Then again, if there's a theme to this record it's one
of brotherly love and how wonderful it is to be alive in 1968 when mankind is
coming together and everything in the future will be different - the last thing
you'd have expected in the circumstances. 'Tribal Gathering' is the most extreme
example, inspired by the 'Human Be In' at San Francisco's Golden Gate Park (a
kind of early version of the Monterey Pop Festival), the first time so many
young people had gathered in one place without any call for it. 'Natural
Harmony' is a close second, with blurred images of people 'walking streets side
by side, head thrown back, arms open wide' as if in a trance from love. 'Old
John Robertson' is Hillman's adult guilt over his childhood antics with an
eccentric character he now feels had much to teach him. 'Wasn't Born To
Follow', soon to be a hippie anthem thanks to it's use in the 'Easy Rider'
film, is a statement that everyone is unique and have their own lives to lead.

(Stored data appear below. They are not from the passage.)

(** * Sliver: HTTP(S) session transport and port-forward dispatch

    A shallow embedding of

    - [sliver/transports/tcp-http.go]: the implant-side HTTP(S) client
      ([HTTPStartSession], [SessionInit], [getPublicKey], [getSessionID],
      [Get], [Post], [toURL], [httpClient], [httpsClient]);
    - [server/rpc/rpc-portfwd.go]: the controller-side handler
      [rpcPortfwd].

    Go code is stateful and may panic.  Both are explicit here: a
    computation is a function from a world to an [Outcome] and a new world.
    The world records every call made to the outside (HTTP round trips,
    forwards to an implant, replies to the RPC caller, log lines), so that
    statements such as "no network call is made" are statements about the
    recorded history.  Library functions that the two files call but do not
    define (the HTTP client, the crypto helpers, protobuf, the registries)
    are fields of an environment record. *)

From Stdlib Require Import ZArith List Strings.Ascii Strings.String Strings.Byte Lia.
From stdpp Require Import base option gmap strings.

Import ListNotations.
Local Open Scope string_scope.
Local Open Scope Z_scope.
Local Open Scope list_scope.

(** ** Go values shared by both files *)

Module Go.

(** [[]byte]; the nil slice and the empty slice are both [[]]. *)
Definition bytes := list byte.

(** A Go [error] value is identified with its message; the nil error is
    [None] in an [option error]. *)
Definition error := string.

Definition errors_New (msg : string) : error := msg.

(** Run-time panics the two files can raise. *)
Inductive PanicReason :=
| NilDereference      (* field access or [*p] through a nil pointer *)
| TypeAssertion.      (* single-value [x.(T)] on a value that is not a [T] *)

Inductive Outcome (A : Type) :=
| Returns (a : A)
| Panics (why : PanicReason).
Arguments Returns {A} a.
Arguments Panics {A} why.

(** State-and-panic computations over a world [W].  The world is kept on
    a panic: what was done before the panic has been done. *)
Definition Exec (W A : Type) := W -> Outcome A * W.

Definition ret {W A} (a : A) : Exec W A := fun w => (Returns a, w).

Definition panic {W A} (why : PanicReason) : Exec W A :=
  fun w => (Panics why, w).

Definition bind {W A B} (m : Exec W A) (k : A -> Exec W B) : Exec W B :=
  fun w =>
    match m w with
    | (Returns a, w') => k a w'
    | (Panics why, w') => (Panics why, w')
    end.

(** [p == nil] on a pointer. *)
Definition isNil {A} (p : option A) : bool :=
  match p with
  | None => true
  | Some _ => false
  end.

(** [time.Duration] counts nanoseconds. *)
Definition time_Second : Z := 1000000000.

End Go.

Export Go.

Declare Scope exec_scope.
Delimit Scope exec_scope with exec.
Notation "'let*' x ':=' m 'in' k" := (bind m (fun x => k))
  (at level 61, x pattern, m at next level, k at level 200,
   right associativity) : exec_scope.
Notation "m ';;;' k" := (bind m (fun _ => k))
  (at level 100, k at level 200, right associativity) : exec_scope.
Local Open Scope exec_scope.

(** ** sliver/transports/tcp-http.go *)

Module Transports.

Definition defaultTimeout : Z := time_Second * 10.
Definition defaultReqTimeout : Z := time_Second * 60.

(** *** Library data the file handles *)

(** [http.Transport], as far as [httpsClient] configures it. *)
Record HTTPTransport := {
  DialTimeout : Z;
  TLSHandshakeTimeout : Z
}.

(** [http.Client]; [Transport] is nil for [httpClient]. *)
Record HTTPClient := {
  Timeout : Z;
  Transport : option HTTPTransport
}.

(** [http.Request], the fields [http.NewRequest(method, url, body)] sets;
    a nil body is [None]. *)
Record Request := {
  Method : string;
  ReqURL : string;
  ReqBody : option bytes
}.

(** [http.Response]; [Body] is what [ioutil.ReadAll(resp.Body)] yields
    (its error is dropped by every caller). *)
Record Response := {
  StatusCode : Z;
  Body : bytes
}.

(** [url.URL], the fields [toURL] touches. *)
Record URL := {
  Scheme : string;
  Host : string;
  Path : string
}.

(** [pem.Block]. *)
Record PEMBlock := {
  PEMType : string;
  Bytes : bytes
}.

(** [rsa.PublicKey]. *)
Record RSAPublicKey := {
  N : Z;
  E : Z
}.

(** The dynamic type of [x509.Certificate.PublicKey], an [interface{}]:
    x509 yields an RSA, DSA or ECDSA key, or nil for an algorithm it does
    not know. *)
Inductive CryptoPublicKey :=
| RSAKey (k : RSAPublicKey)
| DSAKey (y : Z)
| ECDSAKey (x y : Z)
| NilKey.

(** [x509.Certificate], the field [getPublicKey] reads. *)
Record Certificate := {
  PublicKey : CryptoPublicKey
}.

(** [AESKey] is [[32]byte]. *)
Definition AESKey := bytes.

(** Lines written by [log.Printf]; every one of them sits inside a
    debug-only template block (three of the opening directives are
    spelled [{{if. Debug}}] and are read as the same guard). *)
Inductive LogLine :=
| LogInvalidPublicKey                      (* "Invalid public key" *)
| LogRSAEncryptFailed (err : error)        (* "RSA encrypt failed %v" *)
| LogFetchFailed                           (* "Failed to fetch server public key" *)
| LogPEMParseFailed                        (* "failed to parse certificate PEM" *)
| LogFingerprint (fp : string)             (* "RSA Fingerprint: %s" *)
| LogInvalidCertificate (err : option error) (* "Invalid certificate %v" *)
| LogGetFailed (err : error)               (* "[http] GET failed %v" *)
| LogPostFailed (err : error).             (* "[http] POST failed %v" *)

(** *** What the file calls and does not define *)

Record Env := {
  (** build-time template flag [.Debug] *)
  Debug : bool;
  (** state of the network and of the peer *)
  NetState : Type;
  (** state of the process's random source *)
  Entropy : Type;
  (** [http.Client.Do]: a response or a transport error *)
  Client_Do : HTTPClient -> Request -> NetState -> (Response + error) * NetState;
  RandomAESKey : Entropy -> AESKey * Entropy;
  RSAEncrypt : bytes -> RSAPublicKey -> Entropy -> (bytes * option error) * Entropy;
  GCMEncrypt : AESKey -> bytes -> Entropy -> (bytes * option error) * Entropy;
  GCMDecrypt : AESKey -> bytes -> bytes * option error;
  (** [pem.Decode], first result *)
  pem_Decode : bytes -> option PEMBlock;
  rootOnlyVerifyCertificate : list bytes -> list (list Certificate) -> option error;
  (** [x509.ParseCertificate]: nil certificate on error *)
  x509_ParseCertificate : bytes -> option Certificate;
  fingerprintSHA256 : PEMBlock -> string;
  (** [proto.Marshal(&pb.HTTPSessionInit{Key: key})], error dropped *)
  proto_Marshal_HTTPSessionInit : bytes -> bytes;
  (** [url.Parse]: nil URL on error *)
  url_Parse : string -> option URL;
  path_Join : string -> string -> string;
  URL_String : URL -> string;
  (** What [net/url] is relied on for: the string form of a parsed URL
      whose path has been replaced parses again. *)
  URL_String_parses :
    forall (origin : string) (url : URL) (urlPath : string),
      url_Parse origin = Some url ->
      url_Parse
        (URL_String {| Scheme := Scheme url; Host := Host url;
                       Path := path_Join (Path url) urlPath |}) <> None
}.

(** *** The client and its world *)

Record SliverHTTPClient := {
  Origin : string;
  Client : HTTPClient;
  SessionKey : option AESKey;
  SessionID : string
}.

Section Code.

Variable env : Env.

Record World := {
  net : NetState env;
  entropy : Entropy env;
  (** every [Client.Do] call so far, oldest first *)
  calls : list Request;
  (** every log line so far, oldest first *)
  logged : list LogLine
}.

Definition Run (A : Type) := Exec World A.

(** [http.NewRequest]: it parses the URL with [url.Parse] and returns a
    nil request when that fails.  Every caller drops the error.  The
    methods used in this file are valid. *)
Definition http_NewRequest (method url : string) (body : option bytes)
  : option Request :=
  match url_Parse env url with
  | None => None
  | Some _ => Some {| Method := method; ReqURL := url; ReqBody := body |}
  end.

(** [s.Client.Do(req)]: on a nil request it panics, reading [req.URL],
    before anything is sent. *)
Definition Do (c : HTTPClient) (req : option Request)
  : Run (Response + error) :=
  match req with
  | None => panic NilDereference
  | Some req =>
      fun w =>
        let (r, n) := Client_Do env c req (net w) in
        (Returns r,
         {| net := n; entropy := entropy w;
            calls := calls w ++ [req]; logged := logged w |})
  end.

Definition log_Printf (l : LogLine) : Run unit :=
  fun w =>
    (Returns tt,
     if Debug env
     then {| net := net w; entropy := entropy w;
             calls := calls w; logged := logged w ++ [l] |}
     else w).

Definition draw {A} (f : Entropy env -> A * Entropy env) : Run A :=
  fun w =>
    let (a, e) := f (entropy w) in
    (Returns a,
     {| net := net w; entropy := e;
        calls := calls w; logged := logged w |}).

Definition httpClient (address : string) : SliverHTTPClient :=
  {| Origin := "http://" +:+ address;
     Client := {| Timeout := defaultReqTimeout; Transport := None |};
     SessionKey := None;
     SessionID := "" |}.

Definition httpsClient (address : string) : SliverHTTPClient :=
  let netTransport :=
    {| DialTimeout := defaultTimeout;
       TLSHandshakeTimeout := defaultTimeout |} in
  {| Origin := "https://" +:+ address;
     Client := {| Timeout := defaultReqTimeout;
                  Transport := Some netTransport |};
     SessionKey := None;
     SessionID := "" |}.

Definition toURL (s : SliverHTTPClient) (urlPath : string) : Run string :=
  match url_Parse env (Origin s) with
  | None => panic NilDereference
  | Some url =>
      let url' := {| Scheme := Scheme url; Host := Host url;
                     Path := path_Join env (Path url) urlPath |} in
      ret (URL_String env url')
  end.

Definition getPublicKey (s : SliverHTTPClient) : Run (option RSAPublicKey) :=
  let req := http_NewRequest "GET" (Origin s +:+ "/rsakey") None in
  let* r := Do (Client s) req in
  match r with
  | inr err => log_Printf LogFetchFailed ;;; ret None
  | inl resp =>
      if negb (Z.eqb (StatusCode resp) 200)
      then log_Printf LogFetchFailed ;;; ret None
      else
        let data := Body resp in
        match pem_Decode env data with
        | None => log_Printf LogPEMParseFailed ;;; ret None
        | Some pubKeyBlock =>
            log_Printf (LogFingerprint (fingerprintSHA256 env pubKeyBlock)) ;;;
            match rootOnlyVerifyCertificate env [Bytes pubKeyBlock] [] with
            | None =>
                match x509_ParseCertificate env (Bytes pubKeyBlock) with
                | None => panic NilDereference
                | Some cert =>
                    match PublicKey cert with
                    | RSAKey k => ret (Some k)
                    | _ => panic TypeAssertion
                    end
                end
            | Some certErr =>
                (* the line prints [err], which is nil here, not [certErr] *)
                log_Printf (LogInvalidCertificate None) ;;; ret None
            end
        end
  end.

'Draft Morning' sees two worlds moving in parallel: one a beautiful sunlight
morning paradise as the narrator makes his escape, another a horrifying image
of battlefields, our guide now 'up early to learn to kill'. 'Change Is Now'
delights in the change the youth of the day are bringing and in typical Byrds
style tries to tell us that our future sci-fi selves will always be linked back
to our country pasts (with one of the greatest instrumental breaks in rock
music history. Seriously, if you're not convinced of the power of the hippie
dream after the end then either you've been listening to too much George W Bush
or you need a new pair of ears - let's play this album the next time
there'a war on and see how quickly both
sides put down their arms!) 'Get To You' is a story-song about an aeroplane ride that yells with delight 'that's a little better!' as if simply taking this
one journey has improved the narrator's hopes for mankind's spirits. 'Dolphin's
Smile' tells us that the amphibians have beaten us to our universal peace and
understanding anyway Finally, 'Space Odyssey' imagines a brighter future when
our petty human differences have been put aside. In a nutshell the album's
message is this: 'Change is now, all around - dance to the day when fear is
unknown'.
'Notorious' then is a real album of it's day - and
yet in many ways it's straining at the leash to go even further onto the next
adventure. For a time it was set to do exactly that. The ever mischievous Crosby wanted 'Triad' for the album, a tale about his emerging lifestyle as part of a
menage a trois that rejected all traditions of marriage and understanding with
the tagline 'I don't really see - why
can't we go on as three?' Shocking for some even today (I took great delight in selecting this track for one of my music lesson assignments to see if it still
had the power to shock - what do you know? It did!) , 'Triad' is the logical
conclusion to this album's boundary pushing but went too far for McGuinn and
Hillman who threw the track out along with the singer (Crosby hated the drippy
'Goin' Back' and only helped to record it on the understanding this song would
be left alone - in that context I'm with Crosby, straining towards the future
rather than woefully looking back to the past, although it's too far ahead of
our times now - it would have caused a revolution in 1968, which was exactly
what the guitarist wanted! He gave it to Jefferson Airplane to record instead,
where it made even more sense sung by Grace Slick's feminine voice but got far
less attention). While an understandable absentee, I still say it's this
album's loss - the mischevious debate held at this album's generational rallying
call that would have allowed the album to go even further than reflecting it's
times and imagining a brighter future - it could have lead them as well.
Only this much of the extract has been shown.